In February 1945, shortly after returning from the Yalta Conference Joseph Stalin issued several decrees outlining the principles and rules for the Soviet removal of cultural and industrial property from foreign territories controlled by the Red Army; they concerned not only German territories but other regions, such as these of Axis-aligned countries like Hungary, but also of Allied countries, such as Poland or China (in territories captured from the Japanese).[2][7][10]: 249–251, 274–275, 279, 319  This led to institutionalized looting carried out by specialized groups operating on the orders of the Soviet government, the so-called Soviet "trophy brigades", composed of experts including art historians, museum officials, artists and restorers, tasked with finding objects of cultural value to be seized and send to the USSR. Items seized by them were stored in the places called "trophy warehouses".[7][8]: x  The brigades were operated by several agencies of the Soviet government, their coordination was poor and in some cases, they were described as competing.[7]

In addition to art and household and luxury items (clothing, furniture, vehicles), another major categories of items seized by the Soviets included scientific (see Russian Alsos), and in particular, the industrial equipment.[2][7] Bank vaults were also emptied.[7] Soviets dismantled and moved entire industrial plants, leaving empty walls. They have also removed infrastructure elements, such as thousands of kilometers of train tracks.[10]: 276–277  The first theater of operations for the trophy brigades, in February 1945, was the German part of Silesia and adjacent areas (which, once stripped from items of interest to the Soviets, would be handed to Poland, as Recovered Territories).[2][7][11][13]: 359 [10]: 259, 272–273, 276, 295–296 [15] In a number of cases, the Soviets also looted areas which have been part of the Second Polish Republic in the interwar period (for example, the towns of Września, Włocławek and Grudziądz).[2][15][11] In other cases, the Soviet authorities, after initial looting of an industrial object, relinquished it to the Polish communist authorities for repair, then seized again for another round of looting, before returning it again.[2]

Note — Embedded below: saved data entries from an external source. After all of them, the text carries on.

(** ** The fields of a header *)

Section Fields.
Context `{T : Target} (buf : list Z).

(** A bit pointer at bit [p]. *)
Definition at_bit (bp : mad_bitptr) (p : Z) : Prop := bp_ok buf bp /\ bp_pos bp = p.

Lemma at_bit_init p : 0 <= p -> at_bit (mad_bit_init p) (8 * p).
Proof.
  intros Hp. unfold at_bit, bp_ok, bp_pos, mad_bit_init, CHAR_BIT. cbn [bp_byte bp_left bp_cache]. split_and!; lia.
Qed.

Lemma bit_read_at bp p n : at_bit bp p -> 1 <= n <= 32 -> p + n <= 8 * zlen buf ->
  exists bp', bit_read buf bp n = Done (bits_val buf p (Z.to_nat n), bp') /\ at_bit bp' (p + n).
Proof.
  intros [Hok <-] Hn Hl. destruct (mad_bit_read_bits buf bp n Hok Hn Hl) as (bp' & Hr & Hok' & Hp).
  exists bp'. unfold bit_read. rewrite Hr. by split.
Qed.

Lemma bit_skip_at bp p n : at_bit bp p -> 0 <= n -> p + n <= 8 * zlen buf ->
  exists bp', mad_bit_skip buf bp n = Some bp' /\ at_bit bp' (p + n).
Proof.
  intros [Hok <-] Hn Hl. destruct (mad_bit_skip_ok buf bp n Hok Hn Hl) as (bp' & Hr & Hok' & Hp). by exists bp'.
Qed.

Lemma nextbyte_at bp k : at_bit bp (8 * k) -> mad_bit_nextbyte bp = k.
Proof.
  intros [(Hb & Hl & _) Hp]. unfold bp_pos in Hp. unfold mad_bit_nextbyte, CHAR_BIT.
  destruct (Z.eqb_spec (bp_left bp) 8); lia.
Qed.

(** The field of [n] bits at bit [off] of the header at byte [p]. *)
Definition field (p off : Z) (n : nat) : Z := bits_val buf (8 * p + off) n.

(** What the fields of a header say. *)
Definition header_mpeg25 p : bool := field p 11 1 =? 0.
Definition header_lsf p : bool := field p 12 1 =? 0.
Definition header_protected p : bool := field p 15 1 =? 0.
Definition header_flags p : Z :=
  (if header_mpeg25 p then MAD_FLAG_MPEG_2_5_EXT else 0) + (if header_lsf p then MAD_FLAG_LSF_EXT else 0) +
  (if header_protected p then MAD_FLAG_PROTECTION else 0) + (if field p 22 1 =? 0 then 0 else MAD_FLAG_PADDING) +
  (if field p 28 1 =? 0 then 0 else MAD_FLAG_COPYRIGHT) + (if field p 29 1 =? 0 then 0 else MAD_FLAG_ORIGINAL).
Definition header_bitrate p : option Z :=
  let layer := 4 - field p 13 2 in
  rates ← zget bitrate_table (if header_lsf p then 3 + layer / 2 else layer - 1);
  zget rates (field p 16 4).
Definition header_samplerate p : option Z :=
  rate ← zget samplerate_table (field p 20 2);
  Some (if header_lsf p then if header_mpeg25 p then rate / 2 / 2 else rate / 2 else rate).

(** A header with all its fields. *)
Definition header_at (p : Z) (bitrate samplerate : Z) (h : header_t) : header_t :=
  Header (4 - field p 13 2) (3 - field p 24 2) (field p 26 2) (field p 30 2) bitrate samplerate
    (if header_protected p then crc_fold (bit_list buf (8 * p + 16) 16) 65535 else hd_crc_check h)
    (if header_protected p then field p 32 16 else hd_crc_target h)
    (header_flags p) (if field p 23 1 =? 0 then 0 else MAD_PRIVATE_HEADER) (hd_duration h).

(** The values that no header may have. *)
Definition header_error (p : Z) : option Z :=
  if header_mpeg25 p && negb (header_lsf p) then Some MAD_ERROR_LOSTSYNC
  else if field p 13 2 =? 0 then Some MAD_ERROR_BADLAYER
  else if field p 16 4 =? 15 then Some MAD_ERROR_BADBITRATE
  else if field p 20 2 =? 3 then Some MAD_ERROR_BADSAMPLERATE
  else None.

Lemma field_range p off n : 0 <= field p off n < 2 ^ Z.of_nat n.
Proof. apply bits_val_range. Qed.

Lemma crc_at bp p len init : at_bit bp p -> 0 <= len -> p + len <= 8 * zlen buf -> 0 <= init < 65536 ->
  mad_bit_crc buf bp len init = Some (crc_fold (bit_list buf p (Z.to_nat len)) init).
Proof. intros [Hok <-] Hlen Hl Hi. by apply mad_bit_crc_bits. Qed.

(** Reading the next field. *)
Lemma read_field_at bp p off n off' : at_bit bp (8 * p + off) -> 1 <= n <= 32 -> p + 6 <= zlen buf -> off' <= 48 ->
  off' = off + n -> exists bp', bit_read buf bp n = Done (field p off (Z.to_nat n), bp') /\ at_bit bp' (8 * p + off').
Proof. intros Hb Hn Hl H48 ->. rewrite Z.add_assoc. apply bit_read_at; [done|done|lia]. Qed.

Ltac read_field off' :=
  match goal with H : at_bit ?b (8 * ?p + ?off), Hl : ?p + 6 <= _ |- context [bit_read buf ?b ?n] =>
    let bp := fresh "bp" in let E := fresh "E" in let Hb := fresh "Hb" in
    destruct (read_field_at b p off n off' H ltac:(lia) Hl ltac:(lia) eq_refl) as (bp & E & Hb);
    rewrite E; clear E H; cbn [res_opt res_bind]; simpl Z.to_nat
  end.

(** The tables. *)
Lemma bitrate_lookup row i : 0 <= row < 5 -> 0 <= i < 15 ->
  exists rates rate, zget bitrate_table row = Some rates /\ zget rates i = Some rate /\
    (rate = 0 \/ 8000 <= rate <= 448000).
Proof.
  intros Hr Hi. destruct (zget_some bitrate_table row) as [rates Hrow]; [done|]. exists rates.
  assert (Hall : forallb (fun l => (zlen l =? 15) &&
    forallb (fun x => (x =? 0) || (8000 <=? x) && (x <=? 448000)) l) bitrate_table = true) by reflexivity.
  assert (Hin : forall A (l : list A) k x, zget l k = Some x -> In x l).
  { intros A l k x Hg. unfold zget in Hg. destruct (k <? 0); [done|]. apply list_elem_of_lookup_2 in Hg. by apply list_elem_of_In. }
  rewrite forallb_forall in Hall. destruct (andb_prop _ _ (Hall _ (Hin _ _ _ _ Hrow))) as [Hlen Hf].
  destruct (zget_some rates i) as [rate Hi']; [lia|]. exists rate. split_and!; [done|done|].
  rewrite forallb_forall in Hf. specialize (Hf _ (Hin _ _ _ _ Hi')). lia.
Qed.

Lemma samplerate_lookup i : 0 <= i < 3 -> exists rate, zget samplerate_table i = Some rate /\ In rate samplerate_table.
Proof. intros Hi. assert (i = 0 \/ i = 1 \/ i = 2) as [->|[->| ->]] by lia; eexists; (split; [done|]); cbn; tauto. Qed.

(** The fields, one after the other. *)
Lemma decode_header_run h s p :
  at_bit (st_ptr s) (8 * p) -> 0 <= p -> p + 6 <= zlen buf ->
  match header_error p with
  | Some e => exists h' bp, decode_header buf h s = Done (-1, h', set_error e (set_ptr bp s))
  | None => exists bitrate samplerate bp,
      header_bitrate p = Some bitrate /\ header_samplerate p = Some samplerate /\
      decode_header buf h s = Done (0, header_at p bitrate samplerate h, set_ptr bp s) /\
      at_bit bp (8 * (p + if header_protected p then 6 else 4))
  end.
Proof.
  intros Hp H0 Hl. unfold decode_header, header_error.
  destruct (bit_skip_at (st_ptr s) (8 * p) 11 Hp) as (bp0 & -> & Hp0); [lia|lia|]. cbn [res_opt res_bind]. clear Hp.
  read_field 12. read_field 13. change (Z.to_nat 1) with 1%nat. fold (header_mpeg25 p) (header_lsf p).
  pose proof (field_range p 13 2) as Hlay. change (2 ^ Z.of_nat 2) with 4 in Hlay.
  destruct (header_mpeg25 p) eqn:Hm, (header_lsf p) eqn:Hlsf; cbn [andb negb]; [|by eauto| |].
  all: read_field 15; change (Z.to_nat 2) with 2%nat; cbn [hd_layer set_layer];
    destruct (Z.eqb_spec (field p 13 2) 0) as [Hz|Hnz];
    [rewrite Hz; change (4 - 0 =? 4) with true; cbn iota; by eauto|];
    destruct (Z.eqb_spec (4 - field p 13 2) 4); [lia|];
    read_field 16; change (Z.to_nat 1) with 1%nat; fold (header_protected p).
  all: destruct (header_protected p) eqn:Hprot; cbn iota;
    [match goal with H : at_bit ?b _ |- context [mad_bit_crc buf ?b 16 65535] => rewrite (crc_at b _ 16 65535 H) by lia end; cbn [res_opt res_bind]|cbn [res_bind]];
    read_field 20; change (Z.to_nat 4) with 4%nat; (destruct (Z.eqb_spec (field p 16 4) 15) as [Hz|Hbr]; [by eauto|]).
  all: match goal with |- context [zget bitrate_table ?r] =>
      destruct (bitrate_lookup (if header_lsf p then 3 + (4 - field p 13 2) / 2 else 4 - field p 13 2 - 1) (field p 16 4))
        as (rates & rate & Hrow & Hrate & _);
      [rewrite Hlsf; lia|pose proof (field_range p 16 4); change (2 ^ Z.of_nat 4) with 16 in *; lia|];
      rewrite Hlsf in Hrow;
      match type of Hlsf with
      | _ = true => change r with (3 + Z.shiftr (4 - field p 13 2) 1); rewrite Z.shiftr_div_pow2 by lia; change (2 ^ 1) with 2
      | _ = false => change r with (4 - field p 13 2 - 1)
      end; rewrite Hrow; cbn [res_opt res_bind]; rewrite Hrate; cbn [res_opt res_bind]
    end.
  all: read_field 22; change (Z.to_nat 2) with 2%nat; (destruct (Z.eqb_spec (field p 20 2) 3) as [Hz|Hsr]; [by eauto|]);
    (destruct (samplerate_lookup (field p 20 2)) as (srate & Hsrate & _);
      [pose proof (field_range p 20 2); change (2 ^ Z.of_nat 2) with 4 in *; lia|]);
    rewrite Hsrate; cbn [res_opt res_bind];
    read_field 23; read_field 24; read_field 26; read_field 28; read_field 29; read_field 30; read_field 32.
  all: change (Z.to_nat 1) with 1%nat; change (Z.to_nat 2) with 2%nat; change (Z.to_nat 16) with 16%nat.
  all: exists rate, (if header_lsf p then if header_mpeg25 p then srate / 2 / 2 else srate / 2 else srate).
  all: unfold header_bitrate, header_samplerate, header_at, header_flags; rewrite Hprot, Hlsf, Hm, Hsrate; cbn [mbind option_bind].
  all: rewrite Hrow; cbn [mbind option_bind]; rewrite Hrate.
  all: destruct (field p 22 1 =? 0), (field p 23 1 =? 0), (field p 28 1 =? 0), (field p 29 1 =? 0); cbn [negb].
  all: match goal with |- context [has_flag MAD_FLAG_PROTECTION ?h] =>
    match type of Hprot with _ = ?b => change (has_flag MAD_FLAG_PROTECTION h) with b end end; cbn iota.
  all: first [read_field 48; change (Z.to_nat 16) with 16%nat|cbn [res_bind]].
  all: eexists; split; [reflexivity|split; [reflexivity|split; [reflexivity|]]].
  all: first [replace (8 * (p + 6)) with (8 * p + 48) by lia; assumption|replace (8 * (p + 4)) with (8 * p + 32) by lia; assumption].
Qed.

(** ** What a header that was read guarantees *)

(** The free bit rate that a buffer of at most [MAX_STREAM] bytes can show. *)
Definition MAX_STREAM : Z := 16384.
Definition MAX_FREERATE : Z := 16388000.

Definition header_ok (h : header_t) : Prop :=
  1 <= hd_layer h <= 3 /\ In (hd_samplerate h) set_denoms /\ 8000 <= hd_samplerate h <= 48000 /\
  (lsf h = true -> hd_samplerate h <= 24000).
Definition rate_ok (b : Z) : Prop := 8000 <= b <= MAX_FREERATE.

Lemma lsf_header_at p b r h : lsf (header_at p b r h) = header_lsf p.
Proof.
  unfold lsf, has_flag, header_at, header_flags. cbn [hd_flags].
  by destruct (header_mpeg25 p), (header_lsf p), (header_protected p), (field p 22 1 =? 0), (field p 28 1 =? 0), (field p 29 1 =? 0).
Qed.

Lemma header_at_ok p b r h : header_error p = None -> header_bitrate p = Some b -> header_samplerate p = Some r ->
  header_ok (header_at p b r h) /\ (b = 0 \/ rate_ok b).
Proof.
  unfold header_error. intros He Hb Hr.
  pose proof (field_range p 13 2) as Hlay. change (2 ^ Z.of_nat 2) with 4 in Hlay.
  pose proof (field_range p 16 4) as Hbr. change (2 ^ Z.of_nat 4) with 16 in Hbr.
  pose proof (field_range p 20 2) as Hsr. change (2 ^ Z.of_nat 2) with 4 in Hsr.
  destruct (header_mpeg25 p && negb (header_lsf p)) eqn:Hv; [done|].
  destruct (Z.eqb_spec (field p 13 2) 0); [done|]. destruct (Z.eqb_spec (field p 16 4) 15); [done|].
  destruct (Z.eqb_spec (field p 20 2) 3); [done|].
  split.
  - unfold header_ok. rewrite lsf_header_at. cbn [header_at hd_layer hd_samplerate]. split; [lia|].
    unfold header_samplerate in Hr. destruct (samplerate_lookup (field p 20 2)) as (sr & Hsr' & Hin); [lia|].
    rewrite Hsr' in Hr. cbn [mbind option_bind] in Hr. apply (inj Some) in Hr. subst r.
    destruct (header_lsf p); [destruct (header_mpeg25 p)|destruct (header_mpeg25 p); [done|]];
      destruct Hin as [<-|[<-|[<-|[]]]]; cbn; split_and!; try lia; tauto.
  - unfold header_bitrate in Hb.
    destruct (bitrate_lookup (if header_lsf p then 3 + (4 - field p 13 2) / 2 else 4 - field p 13 2 - 1) (field p 16 4))
      as (rates & rate & Hrow & Hrate & Hok); [destruct (header_lsf p); lia|lia|].
    rewrite Hrow in Hb. cbn [mbind option_bind] in Hb. rewrite Hrate in Hb. apply (inj Some) in Hb. subst b.
    unfold rate_ok, MAX_FREERATE. lia.
Qed.

(** Every header the decoder reads is good or reports an error it can recover from. *)
Lemma decode_header_good h s p : at_bit (st_ptr s) (8 * p) -> 0 <= p -> p + 6 <= zlen buf ->
  (exists h' bp e, decode_header buf h s = Done (-1, h', set_error e (set_ptr bp s)) /\ MAD_RECOVERABLE e = true) \/
  (exists h' bp k, decode_header buf h s = Done (0, h', set_ptr bp s) /\ header_ok h' /\
     (hd_bitrate h' = 0 \/ rate_ok (hd_bitrate h')) /\ at_bit bp (8 * k) /\ p + 4 <= k <= p + 6).
Proof.
  intros Hp H0 Hl. pose proof (decode_header_run h s p Hp H0 Hl) as Hd.
  destruct (header_error p) as [e|] eqn:He.
  - left. destruct Hd as (h' & bp & Hd). exists h', bp, e. split; [done|]. unfold header_error in He.
    repeat (match type of He with (if ?b then _ else _) = _ => destruct b; [apply (inj Some) in He; by subst e|] end). done.
  - right. destruct Hd as (br & sr & bp & Hb & Hs & Hd & Hat).
    destruct (header_at_ok p br sr h He Hb Hs). exists (header_at p br sr h), bp, (p + if header_protected p then 6 else 4).
    split_and!; try done; destruct (header_protected p); lia.
Qed.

As the war ended, the Soviet Union also instituted rules legitimizing "trophy" purchases, some covered by the state, and based on soldier's rank. Anecdotal evidence from the period suggested that most highly placed officials, such as General Georgy Zhukov, acquired so much loot that they charted entire planes to carry them.[9] In better documented examples, from June 1945, Red Army generals in Germany and similar territories could receive, at no cost, a car, while lesser officers were offered motorcycle or bicycles. Other items distributed by the Soviet authorities to its personnel, at no cost or for a small fee, included items such as furniture (including pianos and clocks), wristwatch, carpets, cameras and similar.[9] Even more items were traded on a black market.[9]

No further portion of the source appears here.